>>>
(* ===== verification/Listeners.v ===== *)
(** * Listeners: the servers of the transports and the life of a QUIC session
      ([component/gateway/tcp.go], [websocket.go], [quic.go])

    How the three servers are made, start and shut down, what becomes of a connection
    that a WebSocket server has upgraded, and the goroutines of a QUIC session, which
    closes itself when its last stream has ended. *)

From S2P Require Import Prelude External Messages Codec Gateway Transport.

Local Open Scope go_scope.
Local Open Scope Z_scope.

(** ** Servers

    [L] is a listener; what the network answers is an argument. *)
Section Servers.
Context {L : Type}.

Record tcpServer := { tcp_listenAddr : string; tcp_listener : option L }.
Definition NewTCPServer (listenAddr : string) : tcpServer :=
  {| tcp_listenAddr := listenAddr; tcp_listener := None |}.
Definition BindTCPServer (listener : L) (addr : string) : tcpServer :=
  {| tcp_listenAddr := addr; tcp_listener := Some listener |}.

(** [Serve], up to its goroutine. *)
Definition tcp_Serve (ts : tcpServer) (listen : result L) : result tcpServer :=
  match tcp_listener ts with
  | Some _ => Ok ts
  | None =>
      match listen with
      | Err err => Err (Errorf "listen, %w" [] (Some err))
      | Ok l => Ok {| tcp_listenAddr := tcp_listenAddr ts; tcp_listener := Some l |}
      end
  end.
(** [Shutdown]: a nil listener panics. *)
Definition tcp_Shutdown (ts : tcpServer) (close : L -> option gerror) : outcome (option gerror) :=
  match tcp_listener ts with Some l => Ret (close l) | None => Panic end.

Record quicServer := {
  quic_listenAddr : string; quic_packetConn : option L; quic_listener : option L
}.
Definition NewQUICServer (listenAddr : string) : quicServer :=
  {| quic_listenAddr := listenAddr; quic_packetConn := None; quic_listener := None |}.
Definition BindQUICServer (conn : L) (addr : string) : quicServer :=
  {| quic_listenAddr := addr; quic_packetConn := Some conn; quic_listener := None |}.

(** [listen] listens on a given connection, [listenAddr] on an address. *)
Definition quic_Serve (qs : quicServer) (listen : L -> result L) (listenAddr : string -> result L)
  : result quicServer :=
  match (match quic_packetConn qs with Some c => listen c | None => listenAddr (quic_listenAddr qs) end) with
  | Err err => Err (Errorf "listen, %w" [] (Some err))
  | Ok l => Ok {| quic_listenAddr := quic_listenAddr qs; quic_packetConn := quic_packetConn qs;
                  quic_listener := Some l |}
  end.
Definition quic_Shutdown (qs : quicServer) (close : L -> option gerror) : outcome (option gerror) :=
  match quic_listener qs with Some l => Ret (close l) | None => Panic end.

(** A WebSocket server: where it listens, and whether [Serve] has made its HTTP server. *)
Record wsServer := {
  ws_host : string; ws_path : string; ws_listener : option L; ws_server : bool
}.
Definition NewWSServer (listenAddr urlPath : string) : wsServer :=
  {| ws_host := listenAddr; ws_path := urlPath; ws_listener := None; ws_server := false |}.
Definition BindWSServer (listener : L) (addr urlPath : string) : wsServer :=
  {| ws_host := addr; ws_path := urlPath; ws_listener := Some listener; ws_server := false |}.
Definition ws_Serve (ws : wsServer) : wsServer := {|
  ws_host := ws_host ws; ws_path := ws_path ws; ws_listener := ws_listener ws; ws_server := true |}.

(** The goroutine of [Serve]: [served] is what the HTTP server returns when it ends, and
    whether that is [http.ErrServerClosed]; any other error ends the process. *)
Definition ws_served (served : option (gerror * bool)) : outcome () :=
  match served with Some (_, false) => Panic | _ => Ret () end.
Definition ws_Shutdown (ws : wsServer) (shutdown : option gerror) : outcome (option gerror) :=
  if ws_server ws then Ret shutdown else Panic.

(** What the handler of a WebSocket request does with the session that [newSession] makes:
    hands it on, unless the channel is closed; the panic of that is recovered. *)
Inductive ws_outcome (S : Type) := NotUpgraded (err : gerror) | HandedOn (sess : S) | Dropped (sess : S).
Arguments NotUpgraded {S} err.
Arguments HandedOn {S} sess.
Arguments Dropped {S} sess.
Definition ws_handler {S} (sess : result S) (chan_closed : bool) : ws_outcome S :=
  match sess with
  | Err err => NotUpgraded err
  | Ok sess => if chan_closed then Dropped sess else HandedOn sess
  end.
End Servers.

(** ** WebSocket sessions *)

(** [newSession]: [upgraded] is the remote address of the upgraded connection; with the
    limit set for the size of messages. *)
Definition ws_newSession `{U : ULID} (MaxMessageSize : Z) (id : ulid) (now : Z) (local requestRemote header : string)
    (upgraded : result string) : result (SessionObj * Z) :=
  match upgraded with
  | Err err => Err (Errorf "upgrade websocket, %w" [] (Some err))
  | Ok connRemote => Ok (newWsSession id now local connRemote requestRemote header, MaxMessageSize)
  end.

(** [setPingPongHandler]: the handler of pings, or of pongs, of a session. *)
Definition ws_control (handler : string -> option gerror) (now : Z) (appData : string) (o : SessionObj)
  : option gerror * SessionObj := (handler appData, touch now o).

(** ** Closing a session

    [closeOnce], the channel [done] of a WebSocket session, and how often the connection
    was closed. *)
Record socket := { so_once : bool; so_done : bool; so_closes : nat }.
Definition new_socket : socket := {| so_once := false; so_done := false; so_closes := 0 |}.

(** [err] is what closing the connection yields. *)
Definition tcp_Close (err : option gerror) (so : socket) : option gerror * socket :=
  if so_once so then (None, so)
  else (err, {| so_once := true; so_done := so_done so; so_closes := S (so_closes so) |}).

Definition ws_Close (so : socket) : outcome (option gerror * socket) :=
  if so_once so then Ret (None, so)
  else
    let! d := close_chan (so_done so) in
    Ret (None, {| so_once := true; so_done := d; so_closes := S (so_closes so) |}).

(** Several calls: the results. *)
Fixpoint tcp_closes (errs : list (option gerror)) (so : socket) : list (option gerror) * socket :=
  match errs with
  | [] => ([], so)
  | err :: errs => let '(r, so) := tcp_Close err so in
                   let '(rs, so) := tcp_closes errs so in (r :: rs, so)
  end.
Fixpoint ws_closes (n : nat) (so : socket) : outcome (list (option gerror) * socket) :=
  match n with
  | O => Ret ([], so)
  | S n => let! (r, so) := ws_Close so in let! (rs, so) := ws_closes n so in Ret ((r :: rs)%list, so)
  end.

(** A session can be closed by any number of goroutines, as it is by the hub, by the
    connection that takes over, by the scan and by its own handler: the connection is closed
    once, closing [done] twice does not panic, and only the first caller over TCP is told
    of an error. *)
Theorem Close_idempotent err errs n :
  tcp_closes (err :: errs) new_socket =
    ((err :: replicate (length errs) None)%list, {| so_once := true; so_done := false; so_closes := 1 |}) /\
  ws_closes (S n) new_socket =
    Ret (replicate (S n) None, {| so_once := true; so_done := true; so_closes := 1 |}).
Proof.
  split.
  - cbn. assert (forall so, so_once so = true -> tcp_closes errs so = (replicate (length errs) None, so)) as H.
    { intros so Hso. induction errs as [|e errs IH]; [done|]. cbn. unfold tcp_Close. by rewrite Hso, IH. }
    by rewrite H.
  - cbn. assert (forall so, so_once so = true -> ws_closes n so = Ret (replicate n None, so)) as H.
    { intros so Hso. induction n as [|n IH]; [done|]. cbn. unfold ws_Close. by rewrite Hso; cbn; rewrite IH. }
    by rewrite H.
Qed.

(** ** A QUIC session *)

(** The goroutine of a stream: reading; out of the streams; having found none left;
    returned. *)
Inductive stream_phase := SReading | SRemoved | SLast | SReturned.

#[export] Instance stream_phase_eq_dec : EqDecision stream_phase.
Proof. solve_decision. Defined.

(** [q_msgs] is what was passed through [msgC]. *)
Record QState := {
  q_streams : list Z;
  q_phases : gmap Z stream_phase;
  q_done : bool;
  q_accepting : bool;
  q_msgs : list (Z * Message);
}.

Definition qstart : QState := {|
  q_streams := []; q_phases := ∅; q_done := false; q_accepting := true; q_msgs := [] |}.

Definition q_set (st : QState) ss ps : QState := {|
  q_streams := ss; q_phases := ps; q_done := q_done st; q_accepting := q_accepting st;
  q_msgs := q_msgs st |}.

(** [Close]: the second call does nothing. *)
Definition quic_Close (st : QState) : QState := {|
  q_streams := q_streams st; q_phases := q_phases st; q_done := true;
  q_accepting := q_accepting st; q_msgs := q_msgs st |}.

Inductive quic_label :=
  | QAccept (s : Z) | QAcceptErr | QMessage (s : Z) (msg : Message) | QStop (s : Z)
  | QLen (s : Z) | QCloseLast (s : Z) | QClose.

Definition in_stream (st : QState) (s : Z) (p : stream_phase) (next : QState) : option QState :=
  if decide (q_phases st !! s = Some p) then Some next else None.

(** The steps of [handleRequest] and its goroutines, and calls of [Close]. *)
Definition qstep (st : QState) (l : quic_label) : option QState :=
  match l with
  | QAccept s =>
      match q_phases st !! s with
      | None => if q_accepting st
                then Some (q_set st (streams_Append (q_streams st) s) (<[s := SReading]> (q_phases st)))
                else None
      | Some _ => None
      end
  | QAcceptErr =>
      if q_accepting st then
        Some {| q_streams := q_streams st; q_phases := q_phases st; q_done := true;
                q_accepting := false; q_msgs := q_msgs st |}
      else None
  | QMessage s msg =>
      in_stream st s SReading {|
        q_streams := q_streams st; q_phases := q_phases st; q_done := q_done st;
        q_accepting := q_accepting st; q_msgs := (q_msgs st ++ [(s, msg)])%list |}
  | QStop s =>
      in_stream st s SReading
        (q_set st (streams_Remove (q_streams st) s) (<[s := SRemoved]> (q_phases st)))
  | QLen s =>
      in_stream st s SRemoved
        (q_set st (q_streams st)
           (<[s := if bool_decide (q_streams st = []) then SLast else SReturned]> (q_phases st)))
  | QCloseLast s =>
      in_stream st s SLast
        (quic_Close (q_set st (q_streams st) (<[s := SReturned]> (q_phases st))))
  | QClose => Some (quic_Close st)
  end.

Fixpoint qrun (st : QState) (ls : list quic_label) : option QState :=
  match ls with
  | [] => Some st
  | l :: ls => match qstep st l with Some st => qrun st ls | None => None end
  end.

(** ** Lemmas *)

Record quic_inv (st : QState) : Prop := {
  qi_streams : forall s, s ∈ q_streams st <-> q_phases st !! s = Some SReading;
  qi_last : q_streams st = [] -> q_phases st <> ∅ ->
    q_done st = true \/ exists s p, q_phases st !! s = Some p /\ (p = SRemoved \/ p = SLast);
}.

Lemma in_stream_Some st s p next st' :
  in_stream st s p next = Some st' -> q_phases st !! s = Some p /\ st' = next.
Proof. unfold in_stream. case_decide; [|done]. by intros [= <-]. Qed.

Lemma not_reading st s p q :
  p <> SReading -> q <> SReading -> q_phases st !! s = Some p ->
  (forall s', s' ∈ q_streams st <-> q_phases st !! s' = Some SReading) ->
  forall s', s' ∈ q_streams st <-> <[s := q]> (q_phases st) !! s' = Some SReading.
Proof.
  intros Hp Hq Hs H s'. rewrite H. destruct (decide (s' = s)) as [->|Hne].
  - rewrite lookup_insert_eq, Hs. split; congruence.
  - by rewrite lookup_insert_ne.
Qed.

Lemma qstep_inv st l st' : quic_inv st -> qstep st l = Some st' -> quic_inv st'.
Proof.
  intros [Hs Hl]. destruct l as [s| |s msg|s|s|s|]; simpl.
  - destruct (q_phases st !! s) eqn:Hn; [done|]. destruct (q_accepting st); [|done].
    intros [= <-]. split; simpl.
    + intros s'. unfold streams_Append. rewrite elem_of_app, list_elem_of_singleton, Hs, lookup_insert_Some.
      destruct (decide (s' = s)) as [->|]; naive_solver congruence.
    + intros []%app_nil. done.
  - destruct (q_accepting st); [|done]. intros [= <-]. split; [done|]. by left.
  - intros [_ ->]%in_stream_Some. by split.
  - intros [Hp ->]%in_stream_Some. split; simpl.
    + intros s'. unfold streams_Remove. rewrite list_elem_of_filter, Hs, lookup_insert_Some. naive_solver.
    + intros _ _. right. exists s, SRemoved. rewrite lookup_insert_eq. auto.
  - intros [Hp ->]%in_stream_Some. case_bool_decide as He.
    + split; simpl; [by apply (not_reading _ _ SRemoved)|]. intros _ _. right. exists s, SLast.
      rewrite lookup_insert_eq. auto.
    + split; simpl; [by apply (not_reading _ _ SRemoved)|]. done.
  - intros [Hp ->]%in_stream_Some. split; simpl; [by apply (not_reading _ _ SLast)|]. by left.
  - intros [= <-]. split; [done|]. by left.
Qed.

Lemma qrun_inv ls st st' : quic_inv st -> qrun st ls = Some st' -> quic_inv st'.
Proof.
  revert st. induction ls as [|l ls IH]; intros st Hi; simpl; [by intros [= <-]|].
  destruct (qstep st l) as [st1|] eqn:E; [|done]. apply IH. by eapply qstep_inv.
Qed.

Lemma quic_inv_start : quic_inv qstart.
Proof. split; simpl; [|done]. intros s. rewrite lookup_empty. split; [by intros ?%not_elem_of_nil|done]. Qed.

(** A QUIC session is closed when the goroutines of all its streams have returned,
    however they and the acceptance of streams interleave, and the streams it picks from
    for replies are those being read. *)
Theorem quic_session_closes ls st :
  qrun qstart ls = Some st ->
  (forall s, s ∈ q_streams st <-> q_phases st !! s = Some SReading) /\
  (q_phases st <> ∅ -> map_Forall (fun _ p => p = SReturned) (q_phases st) -> q_done st = true).
Proof.
  intros Hrun. destruct (qrun_inv _ _ _ quic_inv_start Hrun) as [Hs Hl]. split; [done|].
  intros Hne Hall. destruct Hl as [?|(s & p & Hp & Hor)]; [|done|done|].
  - destruct (q_streams st) as [|s ss] eqn:E; [done|]. assert (q_phases st !! s = Some SReading) as Hr
      by (apply Hs; by left). by apply Hall in Hr.
  - apply Hall in Hp. destruct Hor; congruence.
Qed.

(** The stream of a service changes when streams come and go: a reply can overtake an
    earlier one of the same service that went through another stream. *)
Theorem quic_Pick_moves :
  Pick [0] 1 = Ret (Some 0) /\ Pick (streams_Append [0] 4) 1 = Ret (Some 4).
Proof. split; vm_compute; reflexivity. Qed.

(** [Shutdown] panics exactly if [Serve] has not made what it closes. *)
Theorem tcp_Shutdown_panics {L} (ts : tcpServer (L := L)) close :
  tcp_Shutdown ts close = Panic <-> tcp_listener ts = None.
Proof. unfold tcp_Shutdown. by destruct (tcp_listener ts). Qed.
<<<
Task description = Going down from the first line of the entries above, restate each line word for word until the line holding "closes itself when" is done.

Exercise response =
(* ===== verification/Listeners.v ===== *)
(** * Listeners: the servers of the transports and the life of a QUIC session
      ([component/gateway/tcp.go], [websocket.go], [quic.go])

    How the three servers are made, start and shut down, what becomes of a connection
    that a WebSocket server has upgraded, and the goroutines of a QUIC session, which
    closes itself when its last stream has ended. *)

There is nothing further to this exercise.